Cadherins are cell surface adhesion proteins important for tissue development and maintenance of tissue integrity. Type I and type II, or "classical", cadherins form adhesive dimers via an interface that involves the exchange, or "swapping", of the N-terminal β-strands from their membrane-distal EC1 domains. These interactions are highly specific; cadherins that are very similar in sequence display different binding properties. Here we ask which sequence and structural features in EC1 domains are responsible for β-strand swapping and for differences in binding affinity. We first create a comprehensive database consisting of multiple alignments of each type of cadherin domain. We use the known three-dimensional structures of classical cadherins to identify conserved positions in multiple sequence alignments that appear to be crucial determinants of the cadherin domain structure. We further identify features that are unique to EC1 domains and implicated in swapping, and we verify the contributions of these structural elements through experiments that modify the swapping potential of different cadherin domains.
To study binding affinity, we analyze the E-cadherin and N-cadherin interfaces computationally to generate a set of candidate positions that may be the source of differences in cadherin binding affinities. Analytic ultracentrifugation and surface plasmon resonance experimental studies of mutant cadherins demonstrate the influence of specific sites on homophilic and heterophilic binding, providing a molecular dissection of the E-cadherin and N-cadherin interfaces. These results indicate that subtle changes in the swapping interface region are responsible for the observed differences in binding behavior, and that changes in electrostatic interactions at the periphery of the interface can modulate binding affinities.
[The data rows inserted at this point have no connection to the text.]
Lemma answer_complete malloc want_read stop read unit out :
  (forall n, malloc n <> None) ->
  answer malloc want_read Complete stop read unit out = succeeded want_read read (Z.of_nat (length out)) (out ++ [0]).
Proof. intros Hm. unfold answer. cbn [ending_error]. by destruct (malloc _) eqn:E; [|apply Hm in E]. Qed.

Ltac side :=
  first [match goal with H : forall l : list Z, _ -> 6 * _ + 4 < _ |- _ => apply H; lia end
        | by auto using bounded_terminated | by right | by (split; [right|])].

(** The six checked conversions are inverse to each other on every text:
    each turns the text in its encoding, with a terminator, into the same text
    in the other, with its terminator, and reads and writes all of it; and the
    conversion without checks agrees with the checked one, within the limit or
    up to the terminator. *)
Theorem text_roundtrip malloc mem want_read cs :
  Forall text_char cs -> 24 * Z.of_nat (length cs) + 10 < 2 ^ 31 -> (forall n, malloc n <> None) ->
  let u8 := encodes cs in
  let u16 := utf16s cs in
  let n (l : list Z) := Z.of_nat (length l) in
  g_utf8_to_utf16 malloc (u8 ++ [0]) (-1) want_read = Some (succeeded want_read (n u8) (n u16) (u16 ++ [0])) /\
  g_utf16_to_utf8 malloc (u16 ++ [0]) (-1) want_read = Some (succeeded want_read (n u16) (n u8) (u8 ++ [0])) /\
  g_utf8_to_ucs4 malloc (u8 ++ [0]) (-1) want_read = Some (succeeded want_read (n u8) (n cs) (cs ++ [0])) /\
  g_ucs4_to_utf8 malloc (cs ++ [0]) (-1) want_read = Some (succeeded want_read (n cs) (n u8) (u8 ++ [0])) /\
  g_utf16_to_ucs4 malloc (u16 ++ [0]) (-1) want_read = Some (succeeded want_read (n u16) (n cs) (cs ++ [0])) /\
  g_ucs4_to_utf16 malloc (cs ++ [0]) (-1) want_read = Some (succeeded want_read (n cs) (n u16) (u16 ++ [0])) /\
  g_utf8_to_ucs4_fast mem (u8 ++ [0]) (-1) = Some (cs ++ [0], n cs) /\
  g_utf8_to_ucs4_fast mem u8 (n u8) = Some (cs ++ [0], n cs).
Proof.
  intros Hcs Hmax Hm. cbv zeta. pose proof (encodes_length4 cs Hcs) as H4.
  pose proof (length_units utf16 2 cs (fun c => proj2 (utf16_length c))) as H2. fold (utf16s cs) in H2.
  assert (Hsmall : forall l : list Z, (length l <= 4 * length cs)%nat -> 6 * Z.of_nat (length (l ++ [0])) + 4 < 2 ^ 31).
  { intros l Hl. rewrite length_app. cbn. lia. }
  assert (Hb8 : bytes (encodes cs ++ [0])).
  { apply Forall_app. split; [|by repeat constructor]. apply Forall_bind. eapply Forall_impl; [exact Hcs|].
    intros c Hc. by apply encode_bytes, text_char_range. }
  assert (Hpos : Forall (fun c => 0 < c < 2 ^ 31) cs) by (eapply Forall_impl; [exact Hcs|apply text_char_pos]).
  assert (Hpos21 : Forall (fun c => 0 < c < 2 ^ 21) cs).
  { eapply Forall_impl; [exact Hcs|]. intros c [Hc ?]. unfold scalar in Hc. cbn. lia. }
  assert (Hf : forall n, fits (-1) n) by (left; lia).
  split_and!.
  - rewrite (utf8_to_utf16_spec malloc want_read (-1) _ [0] cs Complete) by side.
    by rewrite answer_complete.
  - rewrite (utf16_to_utf8_spec malloc want_read (-1) _ [0] cs Complete) with (k := 0) by side.
    by rewrite answer_complete.
  - rewrite (utf8_to_ucs4_spec malloc want_read (-1) _ [0] cs Complete) by side.
    by rewrite answer_complete.
  - rewrite (ucs4_to_utf8_spec malloc want_read (-1) _ [0] cs Complete) by side.
    by rewrite answer_complete.
  - rewrite (utf16_to_ucs4_spec malloc want_read (-1) _ [0] cs Complete) with (k := 0) by side.
    by rewrite answer_complete.
  - rewrite (ucs4_to_utf16_spec malloc want_read (-1) _ [0] cs Complete) by side.
    by rewrite answer_complete.
  - apply (utf8_to_ucs4_fast_spec mem _ _ cs [0]); [done|done|rewrite length_app; cbn; lia|by left].
  - apply (utf8_to_ucs4_fast_spec mem _ _ cs []); [by rewrite app_nil_r|done|lia|by right].
Qed.
(** The civil day of a number in range fits the fields of a GDate. *)
Lemma civil_bounds n y m d :
  1 <= n <= MAX_DAY -> civil n = (y, m, d) ->
  1 <= y <= 65535 /\ 1 <= m <= 12 /\ 1 <= d <= 31 /\ d <= month_length y m.
Proof.
  intros Hn Hc. destruct (civil_spec n ltac:(lia)) as [Hnum Hr]. rewrite Hc in Hnum, Hr.
  assert (y <= 65535) by (apply (number_max y m d); [done|lia]).
  destruct Hr as (Hy & Hm & Hd). pose proof (month_length_bounds y m). lia.
Qed.

(** * Weekdays and weeks *)

(** Monday is 1; day 1 was one. *)
Definition weekday (n : Z) : Z := (n - 1) mod 7 + 1.

(** How many of the days [a .. a + len - 1] fall on weekday [w]. *)
Definition count_weekday (w a : Z) (len : nat) : Z :=
  Z.of_nat (length (filter (fun n => weekday n = w) (seqZ a (Z.of_nat len)))).

Lemma count_weekday_succ w a len :
  count_weekday w a (S len) =
  count_weekday w a len + (if decide (weekday (a + Z.of_nat len) = w) then 1 else 0).
Proof.
  unfold count_weekday. rewrite Nat2Z.inj_succ, <- Z.add_1_r, seqZ_app by lia.
  rewrite filter_app, length_app, Nat2Z.inj_add. f_equal.
  rewrite (seqZ_cons _ 1) by lia. replace (Z.pred 1) with 0 by lia. rewrite seqZ_nil by lia.
  rewrite filter_cons, filter_nil. by destruct (decide _).
Qed.

Lemma count_weekday_formula w a len :
  1 <= w <= 7 -> count_weekday w a len = (a + Z.of_nat len - 1 - w) / 7 - (a - 1 - w) / 7.
Proof.
  intros Hw. induction len as [|len IH].
  - unfold count_weekday. rewrite seqZ_nil by lia. rewrite filter_nil. cbn [length].
    replace (a + Z.of_nat 0 - 1 - w) with (a - 1 - w) by lia. lia.
  - rewrite count_weekday_succ, IH, Nat2Z.inj_succ. clear IH.
    destruct (decide _) as [H|H]; unfold weekday in H; revert H; generalize (Z.of_nat len); intros; div_lia.
Qed.

(** The number of days [w] of the year of day [n] up to day [n]. *)
Definition weeks_until (w n : Z) : Z :=
  let '(y, m, d) := civil n in count_weekday w (year_start y + 1) (Z.to_nat (n - year_start y)).

(** The number of days [w] in year [y]. *)
Definition weeks_of_year (w y : Z) : Z :=
  count_weekday w (year_start y + 1) (Z.to_nat (365 + (if leap y then 1 else 0))).

(** ISO 8601: the first week of a year is the one with its first Thursday; so
    the week of a day is the count of Thursdays, in the year of the Thursday of
    its week, up to that one. *)
Definition iso_week (n : Z) : Z := weeks_until 4 (n - weekday n + 4).

Lemma weeks_until_formula w n y m d :
  1 <= w <= 7 -> 1 <= n -> civil n = (y, m, d) ->
  weeks_until w n = (n - w) / 7 - (year_start y - w) / 7.
Proof.
  intros Hw Hn Hc. destruct (civil_spec n Hn) as [Hnum Hr]. unfold weeks_until. rewrite Hc in *.
  pose proof (day_of_year_bounds _ Hr) as Hb. cbn [fst snd] in Hb. unfold number in Hnum.
  rewrite count_weekday_formula by done. rewrite Z2Nat.id by lia. f_equal; f_equal; lia.
Qed.

Lemma weeks_of_year_formula w y :
  1 <= w <= 7 ->
  weeks_of_year w y = (year_start y + 365 + (if leap y then 1 else 0) - w) / 7 - (year_start y - w) / 7.
Proof.
  intros Hw. unfold weeks_of_year. rewrite count_weekday_formula by done.
  rewrite Z2Nat.id by (case_match; lia). f_equal; f_equal; lia.
Qed.

(** The position of a year in its cycle of 400. *)
Lemma year_cycle y :
  1 <= y -> exists q c k r,
    y - 1 = 400 * q + 100 * c + 4 * k + r /\ 0 <= q /\ 0 <= c <= 3 /\ 0 <= k <= 24 /\ 0 <= r <= 3 /\
    year_start y = 146097 * q + 36524 * c + 1461 * k + 365 * r /\
    (leap y = true -> r = 3 /\ (k <= 23 \/ c = 3)).
Proof.
  intros Hy. exists ((y - 1) / 400), ((y - 1) mod 400 / 100), ((y - 1) mod 100 / 4), ((y - 1) mod 4).
  unfold year_start. rewrite leap_decomposition. clear -Hy. repeat split; div_lia.
Qed.

(** The formula of g_date_get_iso8601_week_of_year without machine integers. *)
Lemma iso_formula n :
  1 <= n ->
  let j := n + 1721425 in
  let d4 := (j + 31741 - j mod 7) mod 146097 mod 36524 mod 1461 in
  let L := d4 / 1460 in
  ((d4 - L) mod 365 + L) / 7 + 1 = iso_week n.
Proof.
  intros Hn j d4 L. unfold iso_week.
  assert (Ht : exists t, n - weekday n + 4 = t /\ 1 <= t /\ (t - 4) mod 7 = 0 /\ j + 31741 - j mod 7 = t - 1 + 1753164).
  { exists (n - weekday n + 4). unfold weekday. subst j. clear - Hn. repeat split; div_lia. }
  destruct Ht as (t & -> & Ht & Hthu & Hj). destruct (civil t) as [[y m] d] eqn:Hc.
  rewrite (weeks_until_formula 4 t y m d) by (done || lia).
  destruct (civil_spec t Ht) as [Hnum Hr]. rewrite Hc in Hnum, Hr.
  pose proof (day_of_year_bounds _ Hr) as Hb. cbn [fst snd] in Hb. unfold number in Hnum.
  destruct (year_cycle y) as (q & c & k & r & Hy & Hq & Hc' & Hk & Hr' & Hys & Hl); [apply Hr|].
  set (e := before y m + d - 1). assert (He : t - 1 = year_start y + e) by lia.
  assert (He' : 0 <= e <= 365 /\ (e = 365 -> r = 3 /\ (k <= 23 \/ c = 3))).
  { destruct (leap y); subst e; (split; [lia|]); intros; [by apply Hl|lia]. }
  clearbody e. clear Hb Hl Hr Hnum Hc.
  assert (Hd4 : d4 = 365 * r + e).
  { subst d4. rewrite Hj, He, Hys. clear j L Hj. clear - Hq Hc' Hk Hr' He' Hthu He Hys.
    assert (H1 : (146097 * q + 36524 * c + 1461 * k + 365 * r + e + 1753164) mod 146097 =
      36524 * c + 1461 * k + 365 * r + e) by div_lia.
    rewrite H1. clear H1.
    assert (H2 : (36524 * c + 1461 * k + 365 * r + e) mod 36524 = 1461 * k + 365 * r + e) by div_lia.
    rewrite H2. clear - Hk Hr' He'. div_lia. }
  subst L. rewrite Hd4. clear d4 Hd4 j Hj.
  assert (H3 : (365 * r + e - (365 * r + e) / 1460) mod 365 + (365 * r + e) / 1460 = e).
  { clear - Hr' He'. div_lia. }
  rewrite H3. clear - Hthu He He'. div_lia.
Qed.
Lastly, we present a computational method for identifying proteins that swap domains and apply the method to the Protein Data Bank (PDB) to build a large database of swapped proteins. We characterize the swapped interfaces present in the database and compare them to a reference set of non-swapping interfaces.
Our studies of cadherins indicate that it is possible to identify specific structural determinants that may facilitate swapping. The swapping database lays the groundwork for applying this approach to other families of swapping proteins, which will further elucidate the evolution of this phenomenon.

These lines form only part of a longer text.